There are only 14 more business days for me in the year and, as I look to 2014, I’ve been thinking a lot about how social media has changed since I was BearsFan07 on Twitter six years ago.
Though it is no longer as intimate as it once was and not nearly as much fun, there are a few things that haven’t changed all that much and some that have gotten worse (hello, narcissism anyone?).
Way back when, we were all testing and trying new things. We were curious and willing to take some risk.
Today, we’ve become much more comfortable with our use and, in some cases, a bit lackadaisical.
Following are six ways to evolve your social media use in the next year.
This is a “rule” I’ve been touting since the beginning and I still believe it today: Eighty percent of what you share should be about someone else and 20 percent can be about you.
This means you are aggregating content from bloggers, journalists, podcasters, and writers whose content you agree with. It supports your thinking, the way you do business, or where you believe your industry is going.
Following this rule prevents you from creating a social network that is all about you and from becoming narcissistic. It also motivates others to want to share your content because you are so giving through your social networks.
This also means you have to test, test, and test some more.
I tweet content 11 times every day. This does not include any conversations, direct messages, or things that come up throughout the day.
On Facebook, we try to update at least four times every day. On LinkedIn, once a day. And on Google+, twice a day.
We test the number of updates continuously and find this works for nearly every organization.
We have one client, though, whose Facebook posts do really well with only twice a day updates.
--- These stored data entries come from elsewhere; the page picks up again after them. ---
(** One step: nothing is handed over, or one genuine bundle not seen before. *)
Definition step_ok (now : Z) (from : NodeID) (i i' : inbox) : Prop :=
  ∃ h : option handed,
    applied_by i' = applied_by i ++ (contents <$> option_list h) ∧
    (capped i → capped i') ∧ remembers now i i' ∧
    ∀ x, h = Some x → (h_key x).1 = from ∧ h_at x = now ∧ genuine x ∧
      done i !! h_key x = None ∧ done i' !! h_key x = Some now.

Lemma step_ok_idle now from i i' :
  applied_by i' = applied_by i → decoders i' = decoders i → done i' = done i → step_ok now from i i'.
Proof.
  intros Ha Hd Hn. exists None. unfold capped, remembers. rewrite Ha, Hd, Hn, app_nil_r. by split_and!.
Qed.

Lemma capped_insert_evict (i : inbox) m :
  Z.of_nat (size m) ≤ maxOpenDecoders + 1 → capped (evictToCap (with_decoders m i)).
Proof. intros Hm. unfold evictToCap. apply evict_spec. cbn. unfold maxOpenDecoders in *. lia. Qed.

Lemma expire_spec now (i : inbox) :
  engine (expire now i) = engine i ∧
  (∀ k, decoders (expire now i) !! k = od ← decoders i !! k; if decide (fresh_enough now (touched od)) then Some od else None) ∧
  (∀ k, done (expire now i) !! k = at_ ← done i !! k; if decide (fresh_enough now at_) then Some at_ else None) ∧
  decoders (expire now i) ⊆ decoders i.
Proof.
  split_and!; [done| | |apply map_filter_subseteq]; intros k; cbn; rewrite map_lookup_filter.
  - destruct (decoders i !! k); [|done]. cbn. unfold guard. by repeat case_decide.
  - destruct (done i !! k); [|done]. cbn. unfold guard. by repeat case_decide.
Qed.

Lemma add_symbol_ok now from sym ol i i' err :
  add_symbol dicts now from sym ol i = (i', err) → step_ok now from i i'.
Proof.
  unfold add_symbol. set (key := (from, BundleID sym)). case_decide as Hseen.
  { intros [= <- <-]. by apply step_ok_idle. }
  apply eq_None_not_Some in Hseen. destruct (expire_spec now i) as (He & _ & Hdn & Hsub).
  set (i1 := expire now i) in *. clearbody i1.
  assert (Hrem : remembers now i i1).
  { intros k at_ Hk Hf. rewrite Hdn, Hk. cbn. by rewrite decide_True. }
  assert (Hnone : done i1 !! key = None) by (by rewrite Hdn, Hseen).
  assert (Hcap1 : capped i → capped i1).
  { unfold capped. apply map_subseteq_size in Hsub. lia. }
  destruct (open_for now key sym ol i1) as [od|].
  2:{ intros [= <- <-]. exists None. unfold applied_by. cbn. rewrite He, app_nil_r. by split_and!. }
  set (m := <[key := od]> (decoders i1)). set (i2 := evictToCap (with_decoders m i1)).
  assert (H2 : engine i2 = engine i1 ∧ done i2 = done i1)
    by (destruct (evict_spec (size m) (with_decoders m i1)) as (?&?&_); done).
  assert (Hcap2 : capped i → capped i2).
  { intros Hc%Hcap1. apply capped_insert_evict. unfold capped, m in *.
    rewrite map_size_insert. destruct (decoders i1 !! key); cbn; lia. }
  clearbody i2. destruct H2 as [He2 Hd2]. destruct (Add (od_dec od) sym) as [dec res].
  set (i3 := with_decoders (alter _ key (decoders i2)) i2).
  assert (Hcap3 : capped i → capped i3).
  { intros Hc%Hcap2. unfold capped, i3 in *. cbn. by rewrite <- size_dom, dom_alter_L, size_dom. }
  assert (H3 : applied_by i3 = applied_by i ∧ done i3 = done i1).
  { unfold applied_by, i3. cbn. by rewrite He2, He, Hd2. }
  clearbody i3. destruct H3 as [Ha3 Hn3].
  assert (Hidle : ∀ k, step_ok now from i (bump k 1 i3)).
  { intros k. exists None. unfold remembers, capped. cbn. rewrite <- Ha3, app_nil_r, Hn3. by split_and!. }
  destruct res as [b|e]; [|intros [= <- <-]; apply Hidle].
  destruct (negb (Done dec)); [intros [= <- <-]; apply Hidle|].
  intros (h & Ha & Hd & _ & Hh)%finish_spec. exists h. cbn in *. split_and!.
  - by rewrite Ha, <- Ha3.
  - intros Hc%Hcap3. unfold capped in *. rewrite Hd. cbn.
    pose proof (map_subseteq_size _ _ (delete_subseteq (decoders i3) key)). cbn in *. lia.
  - intros k at_ Hk Hf. pose proof (Hrem k at_ Hk Hf) as H1.
    assert (k ≠ key) by congruence.
    destruct h as [x|]; [destruct Hh as (_ & _ & _ & ->)|destruct Hh as [->| ->]];
      rewrite ?lookup_insert_ne by done; by rewrite Hn3.
  - intros x ->. destruct Hh as (-> & -> & Hg & ->). rewrite lookup_insert_eq. by split_and!.
Qed.

Lemma Deliver_ok now dg i i' err :
  Deliver dicts now dg i = (i', err) → step_ok now (dg_From dg) i i'.
Proof.
  unfold Deliver. destruct (dg_Data dg) as [|t rest] eqn:Hdata.
  { intros [= <- <-]. by apply step_ok_idle. }
  case_decide.
  { destruct (ap_Receive _ _ _) as [g er] eqn:Er. intros [= <- <-].
    pose proof (applied_Receive (engine i) (dg_From dg) rest) as Hl. cbn in Er. rewrite Er in Hl.
    by apply step_ok_idle. }
  case_decide; [|intros [= <- <-]; by apply step_ok_idle].
  unfold symbol. destruct (read_symbol _) as [[ol sym]|]; [|intros [= <- <-]; by apply step_ok_idle].
  apply add_symbol_ok.
Qed.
We discovered this when we did four a day for a week, then three, then two, and then one. Sure, it took a full month to figure it out, but now it works like a charm!
Part of your testing also includes figuring out the geographies of your audiences.
Some people get on their social networks at 5 a.m. ET and then you don’t see them again until after work hours.
If you’re on the west coast, that’s 2 a.m. your time, but your east coast audiences are consuming media.
I’m a big fan of scheduling posts for that very reason. I use SocialOomph to schedule my tweets so I can hit the people in different geographies.
Don’t automate your conversations, but you can do so with the content you’re sharing.
This is where people still get frustrated about the value of social media.
If you think about it as a conversion funnel, it becomes less frustrating and intimidating.
The top of the funnel is the first exposure to you – in this case, your profile.
What are you sharing that is informational and valuable not to you, but to your fans and followers?
The middle of the funnel is how you earn your fans and followers. Is it by following the 80/20 rule? By sharing other’s content? By mixing in some personal with the professional?
If you’re strategic about how you earn them, you will keep them engaged, which leads to conversion and retention.
Don’t just do everything above and forget about the conversations. This means replying, reaching out, tagging people in conversations, and helping others share their content.
This is definitely a “you scratch my back, I’ll scratch yours” environment.
But, even bigger than that, when you share content, people want to include you in their content – a link to your website, a comment on your blog post, a share of your white paper – so you will share farther and wider.
You help them, they help you, you help them.
Think about how your social media efforts will continue to evolve in 2014.
Will you figure out the conversion funnel? Will you become more engaging? Will you share more about others?
Whatever it happens to be, be strategic about it. Stop and think, “To what end am I doing this?”
When you have the answer to that question, you’ll have success in your social media efforts.